Poster
Hybrid Proposal Refiner: Revisiting DETR Series from the Faster R-CNN Perspective
Jinjing Zhao · Fangyun Wei · Chang Xu
Arch 4A-E Poster #273
With the transformative impact of the Transformer, DETR pioneered the application of the encoder-decoder architecture to object detection. A collection of follow-up research, e.g., Deformable DETR, aims to enhance DETR while adhering to the encoder-decoder design. In this work, we revisit the DETR series through the lens of Faster R-CNN. We find that the DETR resonates with the underlying principles of Faster R-CNN's RPN-refiner design but benefits from end-to-end detection owing to the incorporation of Hungarian matching. We systematically adapt the Faster R-CNN towards the Deformable DETR, by integrating or repurposing each component of Deformable DETR, and note that Deformable DETR's improved performance over Faster R-CNN is attributed to the adoption of advanced modules such as a superior proposal refiner (e.g., deformable attention rather than RoI Align). When viewing the DETR through the RPN-refiner paradigm, we delve into various proposal refinement techniques such as deformable attention, cross attention, and dynamic convolution.
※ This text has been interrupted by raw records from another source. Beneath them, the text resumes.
(** [str(n)] reads back as [n]. *)
Lemma str_of_int_parse (n : Z) :
  NilZero.int_of_string (Py.str_of_int n) = Some (Z.to_int n).
Proof.
  unfold Py.str_of_int. apply NilZero.isi; intros E;
    pose proof (f_equal Z.of_int E) as E'; rewrite DecimalZ.of_to in E';
    cbn in E'; subst n; discriminate E.
Qed.

Lemma str_of_int_eq (n : Z) (s : string) (i : Decimal.int) :
  Py.str_of_int n = s -> NilZero.int_of_string s = Some i -> n = Z.of_int i.
Proof.
  intros <- H. rewrite str_of_int_parse in H. injection H as <-.
  symmetry. apply DecimalZ.of_to.
Qed.

Lemma str_of_int_inj (a b : Z) : Py.str_of_int a = Py.str_of_int b -> a = b.
Proof.
  intros H. rewrite (str_of_int_eq a _ _ H (str_of_int_parse b)).
  apply DecimalZ.of_to.
Qed.

(** The year test of the month filter: [strftime('%Y', date) = str(year)]. *)
Lemma year_filter (y Y : Z) :
  (1 <= y <= 9999)%Z ->
  String.eqb (Py.fmt_04d y) (Py.str_of_int Y) = true <->
  (1000 <= y)%Z /\ Y = y.
Proof.
  intros Hy. pose proof (year_text y Hy) as T. unfold year_text_ok in T.
  destruct (Py.chars (Py.fmt_04d y)) as [|a [|b [|c [|e [|? ?]]]]];
    try discriminate T.
  split_andb.
  destruct (NilZero.int_of_string (Py.fmt_04d y)) as [i|] eqn:P;
    [|discriminate].
  match goal with H : (Z.of_int i =? y)%Z = true |- _ =>
    apply Z.eqb_eq in H; rename H into Hi end.
  match goal with H : Bool.eqb _ _ = true |- _ =>
    apply Bool.eqb_prop in H; rename H into Hb end.
  split.
  - intros E. apply String.eqb_eq in E. symmetry in E.
    pose proof (str_of_int_eq Y _ _ E P) as HY. rewrite Hi in HY. subst Y.
    split; [|reflexivity]. apply Z.leb_le. rewrite <- Hb.
    apply String.eqb_eq. symmetry. exact E.
  - intros [H1000 ->]. rewrite Hb. apply Z.leb_le. exact H1000.
Qed.

(** The month test: [strftime('%m', date) = f"{int(month):02d}"]. *)
Lemma month_filter (m M : Z) :
  (1 <= m <= 12)%Z ->
  String.eqb (Py.fmt_02d m) (Py.fmt_02d M) = true <-> M = m.
Proof.
  intros Hm. split; [|intros ->; apply String.eqb_refl].
  intros E. apply String.eqb_eq in E.
  pose proof (month_text m Hm) as T. unfold two_digit_ok in T.
  destruct (Py.chars (Py.fmt_02d m)) as [|a [|b [|? ?]]] eqn:C;
    try discriminate T.
  assert (S : Py.fmt_02d m = String a (String b "")).
  { unfold Py.chars in C. rewrite <- (string_of_list_ascii_of_string (Py.fmt_02d m)).
    rewrite C. reflexivity. }
  split_andb.
  destruct (NilZero.int_of_string (Py.fmt_02d m)) as [i|] eqn:P;
    [|discriminate].
  match goal with H : (Z.of_int i =? m)%Z = true |- _ =>
    apply Z.eqb_eq in H; rename H into Hi end.
  unfold Py.fmt_02d in E at 2.
  destruct (String.length (Py.str_of_int M) <? 2)%nat.
  - destruct (M <? 0)%Z.
    + symmetry in E. rewrite (str_of_int_eq M _ _ E P). exact Hi.
    + rewrite S in E. cbn in E. injection E as Ea Eb.
      match goal with H : (negb _ || _)%bool = true |- _ =>
        rename H into Hs end.
      subst a. cbn in Hs. apply String.eqb_eq in Hs.
      apply str_of_int_inj. congruence.
  - symmetry in E. rewrite (str_of_int_eq M _ _ E P). exact Hi.
Qed.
These proposal refiners cooperate well with each other; thus, we synergistically combine them to establish a Hybrid Proposal Refiner (HPR). Our HPR is versatile and can be incorporated into various DETR detectors. For instance, by integrating HPR to a strong DETR detector, we achieve an AP of 54.9 on the COCO benchmark, utilizing a ResNet-50 backbone and a 36-epoch training schedule. The code and models will be accessible to the public.